Buchhinweis im 
Januar
 
2016
 

Ausnahmezustand

Navid Kermani
Verlag C.H. Beck

Navid Kermani hat sozusagen alle Orte besucht, in denen der Krieg unsägliches Leid und Verwüstungen der Menschenseelen hinterlässt. Er berichtet von seinen eindrücklichen Erlebnissen in Afghanistan, Pakistan, Teheran, Bagdad, Kurdistan, Syrien, Palästina und Lampedusa. Für sein Buch „Ausnahmezustand. Reisen in eine beunruhigte Welt“ hat Navid Kermani den Friedenspreis des Deutschen Buchhandels des Jahres 2015 erhalten.

Der Autor lebt als Orientalist in Köln und ist Mitglied der Deutschen Akademie für Sprache und Dichtung. In seiner vielbeachteten Dankesrede sagte er unter unter anderem:

„Der Krieg gegen den Islamischen Staat“ kann nicht mehr allein in Syrien oder im Irak beendet werden. Er kann nur von den Mächten beendet werden, die hinter den befeindeten Armeen und Milizen stehen. Erst wenn unsere Gesellschaften den Irrsinn nicht länger akzeptieren, werden sich auch die Regierungen bewegen. Den grössten Fehler begehen wir, wenn wir weiterhin nichts oder so wenig gegen den Massenmord vor unserer europäischen Haustür tun, den des IS und den des Assad-Regimes“.

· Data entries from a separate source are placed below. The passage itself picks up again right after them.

(* ===== verification/HttpBinary.v ===== *)
(** * The two front ends agree

    An HTTP request and a binary request that ask for the same thing make the same
    store call: the store ends in the same state, the HTTP status and the
    binary status are the ones that go with the result of the call, and the log of one has a line exactly when the log of the
    other has one, commits and rollbacks apart. *)
From S2P Require Import Prelude CStd HashTable Entry Store MemoryStore StoreWf KvStore KvTrace Reach Json Command KvOps Codec Processor Dispatcher Aof Replay Http HttpService HttpApi.
Import JsonReader.

(** ** The HTTP form of a binary request *)

(** A POST to [p] whose body the reader [m] of its handler reads as [a]: any JSON
    text that it accepts. *)
Definition posted {A} (req : HttpRequest) (p : string) (m : reader A) (a : A) : Prop :=
  method req = "POST" /\ path req = p /\ req_body req <> "" /\
  exists rest, m (req_body req) = inl (a, rest).
(** A GET of [p] with the key in the query, or in the body when the query has none. *)
Definition asked (req : HttpRequest) (p key : string) : Prop :=
  method req = "GET" /\ path req = p /\ key <> "" /\
  (ExtractKeyFromQuery (query req) = key \/
   ExtractKeyFromQuery (query req) = "" /\ req_body req <> "" /\
   exists rest, fields key_body_field "" (req_body req) = inl (key, rest)).
(** A POST to [p] whose body, or whose query when there is no body, names one key. *)
Definition posted_key (req : HttpRequest) (p key : string) : Prop :=
  posted req p (opt_fields keys_body_field []) [key] \/
  method req = "POST" /\ path req = p /\ req_body req = "" /\ key <> "" /\
  ExtractKeyFromQuery (query req) = key.

(** The key of a rate-limit check: the one given, or the composed one. *)
Definition rate_key (b : RateBody) : string :=
  if is_nil (rl_key b) then "gk:rate:" +:+ rl_tenant b +:+ ":" +:+ rl_subject b +:+ ":" +:+ rl_resource b
  else rl_key b.

(** [req] asks over HTTP for what [r] asks for in the binary protocol. *)
Definition asks (r : BinaryRequest) (req : HttpRequest) : Prop :=
  match r with
  | RPing => method req = "GET" /\ path req = "/healthz"
  | RGet k => asked req "/v1/kv/get" k
  | RType k => asked req "/v1/kv/type" k
  | RTtl k => asked req "/v1/kv/ttl" k
  | RDel k => posted_key req "/v1/kv/del" k
  | RExists k => posted_key req "/v1/kv/exists" k
  | RSet k v c t =>
      k <> "" /\ posted req "/v1/kv/set" (fields set_body_field ("", "", 0, Always)) (k, v, t, write_condition c)
  | RExpire k t => k <> "" /\ posted req "/v1/kv/expire" (fields expire_body_field ("", None)) (k, Some t)
  | RRateLimit k l w c =>
      0 < l /\ 0 < w /\ exists b, rate_key b = k /\ rl_limit b = Some l /\ rl_window b = Some w /\ rl_cost b = c /\
        posted req "/v1/rate-limit/check" (fields rate_body_field rate_body0) b
  | RQuotaInit k a =>
      k <> "" /\ posted req "/v1/quota/init" (fields init_body_field ("", None, 0)) (k, Some a, 0)
  | RReserve k a t =>
      k <> "" /\ 0 < a /\ 0 < t /\
      posted req "/v1/quota/reserve" (fields reserve_body_field ("", None, None)) (k, Some a, Some t)
  | RCommit k i a =>
      k <> "" /\ i <> "" /\
      posted req "/v1/quota/commit" (fields commit_body_field ("", "", None)) (k, i, Some a)
  | RRollback k i =>
      k <> "" /\ i <> "" /\ posted req "/v1/quota/rollback" (fields rollback_body_field ("", "")) (k, i)
  | RIdemBegin k h t o =>
      k <> "" /\ h <> "" /\
      posted req "/v1/idempotency/begin" (fields begin_body_field ("", "", 0, "")) (k, h, t, o)
  | RIdemComplete k o c b =>
      k <> "" /\ o <> "" /\
      posted req "/v1/idempotency/complete" (fields complete_body_field ("", "", 200, "")) (k, o, c, b)
  | RIdemFail k o m =>
      k <> "" /\ o <> "" /\
      posted req "/v1/idempotency/fail" (fields fail_body_field ("", "", "")) (k, o, m)
  | RIncr _ _ _ | RQuotaGet _ => False
  end.

(** The status of a refused completion or failure, by its error code. *)
Definition refusal_status (error_code : string) : Z :=
  if bool_decide (error_code = "ERR_TOKEN_MISMATCH") then 403
  else if bool_decide (error_code ∈ ["ERR_NOT_FOUND"; "ERR_EXPIRED"]) then 404
  else 400.

(** The HTTP status and the binary status that go with the result of the store call. *)
Definition statuses {S} `{!Store S} (now : Z) (st : S) (r : BinaryRequest) : Z * BinaryStatus :=
  match r with
  | RGet k => match (Get now st k).2 with Some _ => (200, St_Ok) | None => (404, St_NotFound) end
  | RSet k v c t => (200, if (Set_ now st k v (write_condition c) t).2 then St_Ok else St_NotFound)
  | RRateLimit k l w c =>
      let res := (RateLimit now st k l w c).2 in
      (if rr_allowed res then 200 else 429, if rr_ok res then St_Ok else St_Error)
  | RReserve k a t =>
      let res := (ReserveQuota now st k a t).2 in
      if rv_ok res then (if rv_reserved res then 200 else 429, St_Ok) else (400, St_Error)
  | RCommit k i a => if cr_ok (CommitQuota now st k i a).2 then (200, St_Ok) else (400, St_Error)
  | RRollback k i => if rb_ok (RollbackQuota now st k i).2 then (200, St_Ok) else (400, St_Error)
  | RIdemBegin k h t o =>
      let res := (IdemBegin now st k h t o).2 in
      if ib_ok res then (200, St_Ok)
      else if bool_decide (ib_action res = IA_Conflict) then (409, St_Conflict) else (400, St_Error)
  | RIdemComplete k o c b =>
      let res := (IdemComplete now st k o c b).2 in
      if ic_ok res then (200, St_Ok) else (refusal_status (ic_error_code res), St_Error)
  | RIdemFail k o m =>
      let res := (IdemFail now st k o m).2 in
      if if_ok res then (200, St_Ok) else (refusal_status (if_error_code res), St_Error)
  | _ => (200, St_Ok)
  end.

Die Faszination von Kermanis Texten ist die Unmittelbarkeit: Als Leser ist man sofort Beobachter des Geschehens, man erlebt Stimmungen in Städten, Dörfern, inmitten von Ruinen. Schicksale von Menschen werden lebendig und gewinnen auf einmal weltpolitische Dimension. Die Geschichten aus dem Alltag der Menschen in den Krisengebieten nehmen den neugierigen Leser mit und eröffnen ihm eine Sicht auf unsägliches Leid. Er leidet und fiebert mit. Oft ergreift den Leser die Wut ob der Frage des „Warum das alles?“  Allerdings lernt man auch den Aufruhr in all den Ländern verstehen, in denen Menschen seit undenklichen Zeiten noch nie Befreiung erlebt haben.

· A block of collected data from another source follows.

(* ===== verification/Server.v ===== *)
(** * A worker of the server (net/server.h, net/server.cpp)

    A worker runs an event loop over its listening sockets and its connections.  The
    callbacks are data: [call] runs them on the worker.  The system is given by
    [alloc], the descriptor that [accept] answers when the given ones are in use,
    [add_ok], whether [epoll_ctl] registers a descriptor, and for each event by what
    the calls on sockets and clocks answer ([Io]).  The request handlers share their
    state, as the two services share the store. *)
From S2P Require Import Prelude CStd Frame Decoder Streams Socket Http Client Channel EventLoop.

(** ** The constructor *)

Definition is_tcp_port (p : Z) : bool := (1 <=? p) && (p <=? 65535).

(** The exception of the constructor, if it throws. *)
Definition server_error (port http_port : Z) (has_handler : bool) : option string :=
  if negb (is_tcp_port port) then Some "INVALID_PORT: port must be between 1 and 65535"
  else if negb (http_port =? 0) && negb (is_tcp_port http_port)
  then Some "INVALID_PORT: http port must be between 1 and 65535"
  else if (0 <? http_port) && (http_port =? port)
  then Some "INVALID_PORT: http port cannot be the same as gatekeeper tcp port"
  else if negb has_handler then Some "request handler is required" else None.

(** [num_workers_ > 0 ? num_workers_ : std::max(1U, hw_threads)] *)
Definition worker_count (num_workers hw_threads : Z) : Z :=
  if 0 <? num_workers then num_workers else Z.max 1 hw_threads.

(** [CreateListeningSocket] with the errors of [socket], [bind] and [listen] (0: none):
    the exception, if it throws. *)
Definition CreateListeningSocket (strerror : Z -> string) (port socket_error bind_error listen_error : Z) :
    option string :=
  let endpoint := "0.0.0.0:" +:+ to_string port in
  if negb (socket_error =? 0)
  then Some ("socket creation failed: " +:+ DescribeError strerror "socket" endpoint socket_error)
  else if negb (bind_error =? 0) then Some (DescribeError strerror "bind" endpoint bind_error)
  else if negb (listen_error =? 0) then Some (DescribeError strerror "listen" endpoint listen_error)
  else None.

(** [Stop] and [SetTimerCallback] on the loops of the workers. *)
Definition ServerStop {C} (loops : list (option (EventLoop C))) : list (option (EventLoop C)) :=
  map (option_map Stop) loops.
Definition SetTimerCallback {C} (loops : list (option (EventLoop C))) (interval_ms : Z) (callback : bool) (now : Z) :
    list (option (EventLoop C)) :=
  match loops with
  | Some l :: loops => Some (SetPeriodicTimer l interval_ms callback now) :: loops
  | _ => loops
  end.

(** ** The state of a worker *)

Inductive callback := CB_Wakeup | CB_Accept | CB_HttpAccept | CB_Channel (fd : Z) | CB_HttpChannel (fd : Z).

Inductive accept_result := Accepted | AcceptIntr | AcceptStop.

Record Io := mkIo {
  io_accepts : list accept_result;
  io_reads : list recv_result;
  io_sends : nat -> send_result;
  io_times : nat -> Z;
  io_fuel : nat;
  io_http_bound : nat;
  io_http_sends : nat -> nat -> send_result;
  io_http_writes : list send_result;
}.

Record Worker (H : Type) := mkWorker {
  w_loop : EventLoop callback;
  channels : gmap Z Channel;
  http_channels : gmap Z HttpChannel;
  next_session_id_ : Z;
  w_state : H;
}.
Arguments mkWorker {H}. Arguments w_loop {H}. Arguments channels {H}. Arguments http_channels {H}.
Arguments next_session_id_ {H}. Arguments w_state {H}.

Definition set_loop {H} (w : Worker H) (l : EventLoop callback) : Worker H :=
  mkWorker l (channels w) (http_channels w) (next_session_id_ w) (w_state w).
#[global] Instance worker_loop H : HasLoop (Worker H) callback :=
  {| loop_of := w_loop; with_loop := set_loop; loop_with w l := eq_refl |}.

(** The bits of [events]. *)
Definition EPOLLIN : Z := 1.
Definition EPOLLPRI : Z := 2.
Definition EPOLLOUT : Z := 4.
Definition EPOLLERR : Z := 8.
Definition EPOLLHUP : Z := 16.
Definition EPOLLRDHUP : Z := 8192.
Definition has_bits (events mask : Z) : bool := negb (Z.land events mask =? 0).
Definition ev_read (events : Z) : bool := has_bits events (Z.lor EPOLLIN EPOLLPRI).
Definition ev_write (events : Z) : bool := has_bits events EPOLLOUT.
Definition ev_hup (events : Z) : bool := has_bits events (Z.lor EPOLLERR (Z.lor EPOLLHUP EPOLLRDHUP)).

Definition new_http_channel : HttpChannel := mkChannel "" "" false false "".

Section worker.
Context {H : Type}.
Context (handler_ : H -> string -> option (H * string)) (http_handler_ : H -> HttpRequest -> H * HttpResponse).
Context (timer_ : Z -> H -> H).
Context (alloc : gset Z -> Z) (add_ok : Z -> bool) (reserved : gset Z).

(** The descriptors in use: those of the process and those of the worker. *)
Definition in_use (w : Worker H) : gset Z :=
  reserved ∪ dom (callbacks_ (w_loop w)) ∪ dom (channels w) ∪ dom (http_channels w).

(** An accepted connection. *)
Definition add_channel (w : Worker H) : Worker H :=
  let fd := alloc (in_use w) in
  mkWorker (Add (add_ok fd) (w_loop w) fd (CB_Channel fd)) (<[fd := Channel.new_channel]> (channels w))
    (http_channels w) (u64 (next_session_id_ w + 1)) (w_state w).
Definition add_http_channel (w : Worker H) : Worker H :=
  let fd := alloc (in_use w) in
  mkWorker (Add (add_ok fd) (w_loop w) fd (CB_HttpChannel fd)) (channels w)
    (<[fd := new_http_channel]> (http_channels w)) (next_session_id_ w) (w_state w).

(** The loop around [accept]; the end of the list is EAGAIN. *)
Fixpoint accept_loop (add : Worker H -> Worker H) (accepts : list accept_result) (w : Worker H) : Worker H :=
  match accepts with
  | [] | AcceptStop :: _ => w
  | AcceptIntr :: accepts => accept_loop add accepts w
  | Accepted :: accepts => accept_loop add accepts (add w)
  end.

(** The callback of a connection: the events, and the end of a closed channel.
    [Channel::Close] removes the callback. *)
Definition on_channel (fd ev : Z) (io : Io) (w : Worker H) : option (Worker H) :=
  match channels w !! fd with
  | None => Some w
  | Some c =>
      match Channel.HandleEvents (io_sends io) (io_times io) handler_ (ev_read ev) (ev_write ev) (ev_hup ev)
              (io_reads io) (io_fuel io) c (w_state w) with
      | None => None
      | Some (c', h) =>
          let l := if negb (Channel.closed_ c) && Channel.closed_ c' then Remove (w_loop w) fd else w_loop w in
          Some (mkWorker l (if Channel.closed_ c' then delete fd (channels w) else <[fd := c']> (channels w))
                  (http_channels w) (next_session_id_ w) h)
      end
  end.
Definition on_http_channel (fd ev : Z) (io : Io) (w : Worker H) : option (Worker H) :=
  match http_channels w !! fd with
  | None => Some w
  | Some c =>
      match Http.HandleEvents (Some http_handler_) (ev_read ev) (ev_write ev) (ev_hup ev) (io_http_bound io)
              (io_reads io) (io_http_sends io) (io_http_writes io) c (w_state w) with
      | None => None
      | Some (c', h) =>
          let l := if negb (Http.closed_ c) && Http.closed_ c' then Remove (w_loop w) fd else w_loop w in
          Some (mkWorker l (channels w)
                  (if Http.closed_ c' then delete fd (http_channels w) else <[fd := c']> (http_channels w))
                  (next_session_id_ w) h)
      end
  end.

Definition call (cb : callback) (ev : Z) (io : Io) (w : Worker H) : option (Worker H) :=
  match cb with
  | CB_Wakeup => Some (set_loop w (mkLoop (running_ (w_loop w)) (timer_interval_ms_ (w_loop w))
      (timer_callback_ (w_loop w)) (last_tick_ (w_loop w)) (callbacks_ (w_loop w)) false))
  | CB_Accept => Some (accept_loop add_channel (io_accepts io) w)
  | CB_HttpAccept => Some (accept_loop add_http_channel (io_accepts io) w)
  | CB_Channel fd => on_channel fd ev io w
  | CB_HttpChannel fd => on_http_channel fd ev io w
  end.

Definition on_timer (now : Z) (w : Worker H) : option (Worker H) :=
  Some (mkWorker (w_loop w) (channels w) (http_channels w) (next_session_id_ w) (timer_ now (w_state w))).

(** [RunWorkerLoop] up to [loop.Run()]. *)
Definition start_worker (l : EventLoop callback) (worker_id interval now server_fd : Z) (http_fd : option Z)
    (next_session : Z) (h : H) : Worker H :=
  let l := if (worker_id =? 0) && (0 <=? interval) then SetPeriodicTimer l interval true now else l in
  let l := Add (add_ok server_fd) l server_fd CB_Accept in
  let l := match http_fd with Some fd => Add (add_ok fd) l fd CB_HttpAccept | None => l end in
  mkWorker l ∅ ∅ next_session h.

Definition RunWorkerLoop (l : EventLoop callback) (worker_id interval now server_fd : Z) (http_fd : option Z)
    (next_session : Z) (h : H) (rounds : list (round (IO := Io))) : option (Worker H) + string :=
  Run call on_timer (start_worker l worker_id interval now server_fd http_fd next_session h) rounds.
End worker.

(** ** The invariant *)

Section invariant.
Context {H : Type}.
Context (handler_ : H -> string -> option (H * string)) (http_handler_ : H -> HttpRequest -> H * HttpResponse).
Context (timer_ : Z -> H -> H).
Context (alloc : gset Z -> Z) (add_ok : Z -> bool) (reserved : gset Z).
(** [accept] answers a descriptor that is not open. *)
Context (alloc_fresh : forall X, alloc X ∉ X).

Record worker_ok (w : Worker H) : Prop := mk_worker_ok {
  wo_channel : forall fd c, channels w !! fd = Some c -> chan_ok c /\ Channel.closed_ c = false;
  wo_http : forall fd c, http_channels w !! fd = Some c -> Http.closed_ c = false;
  wo_callback : forall fd fd', callbacks_ (w_loop w) !! fd = Some (CB_Channel fd') ->
    fd' = fd /\ is_Some (channels w !! fd);
  wo_http_callback : forall fd fd', callbacks_ (w_loop w) !! fd = Some (CB_HttpChannel fd') ->
    fd' = fd /\ is_Some (http_channels w !! fd);
  wo_registered : forall fd, is_Some (channels w !! fd) -> add_ok fd = true ->
    callbacks_ (w_loop w) !! fd = Some (CB_Channel fd);
  wo_http_registered : forall fd, is_Some (http_channels w !! fd) -> add_ok fd = true ->
    callbacks_ (w_loop w) !! fd = Some (CB_HttpChannel fd);
  wo_apart : forall fd, is_Some (channels w !! fd) -> http_channels w !! fd = None;
  wo_reserved : forall fd, fd ∈ reserved -> channels w !! fd = None /\ http_channels w !! fd = None;
}.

In seiner Dankesrede zur Verleihung des Friedenspreises des Deutschen Buchhandels erzählt er, der Muslim, von Pater Jaques, der ihm in einem Mail schrieb:

„Soeben komme ich aus Aleppo zurück“, fuhr Pater Jacques in der Email fort, die er wenige Tage vor seiner Entführung am 21. Mai schrieb, „dieser Stadt, die am Fluss des Stolzes schläft, die im Zentrum des Orients liegt. Sie ist jetzt wie eine Frau, die von Krebs aufgefressen ist. Alle fliehen aus Aleppo, vor allem die armen Christen. Dabei treffen diese Massaker nicht nur die Christen, sondern das gesamte syrische Volk. Unsere Bestimmung ist schwer umzusetzen, vor allem in diesen Tagen, an denen Pater Paolo verschwunden ist, der Lehrer und Begründer des Dialogs im 21. Jahrhundert. In diesen Tagen leben wir den Dialog als ein gemeinschaftliches, gemeinsames Leiden. Wir sind traurig in dieser ungerechten Welt, die einen Teil der Verantwortung für die Opfer des Krieges trägt, dieser Welt des Dollars und des Euros, die nur nach ihren eigenen Völkern, ihrem eigenen Wohlstand, ihrer eigenen Sicherheit sieht, während der Rest der Welt hungers stirbt und an Krankheiten und am Krieg. Es scheint, dass ihr einziges Ziel ist, Gegenden zu finden, wo sie Kriege führen und den Handel mit Waffen, mit Flugzeugen noch steigern können. Wie rechtfertigen sich die Regierungen, die die Massaker beenden könnten?

Kermanis Werk unterscheidet sich wesentlich von Berichten aus der Tagesschau, wo in den meisten Fällen Vorbereitungen für die Aufnahmewagen vonnöten sind; die Bilder werden für die Ausstrahlung präpariert. Kermani, der von vielen Brandherden aus eigenem Erleben erzählt, ist unmittelbarer; seine Bilder, die er dem Leser erzählend zeigt, sind im eigentlichen Sinne des Wortes nachhaltig. Man legt das Buch bereichert aus der Hand.

In einer eindrücklichen Lesung im Zurzacher Verena-Münster haben Roswitha Schilling und Hans-Rudolf Twerenbold Passagen aus Kermanis Frankfurter Rede gelesen. Der Organist Rudolf Lutz spielte dazu Orgel-Improvisationen.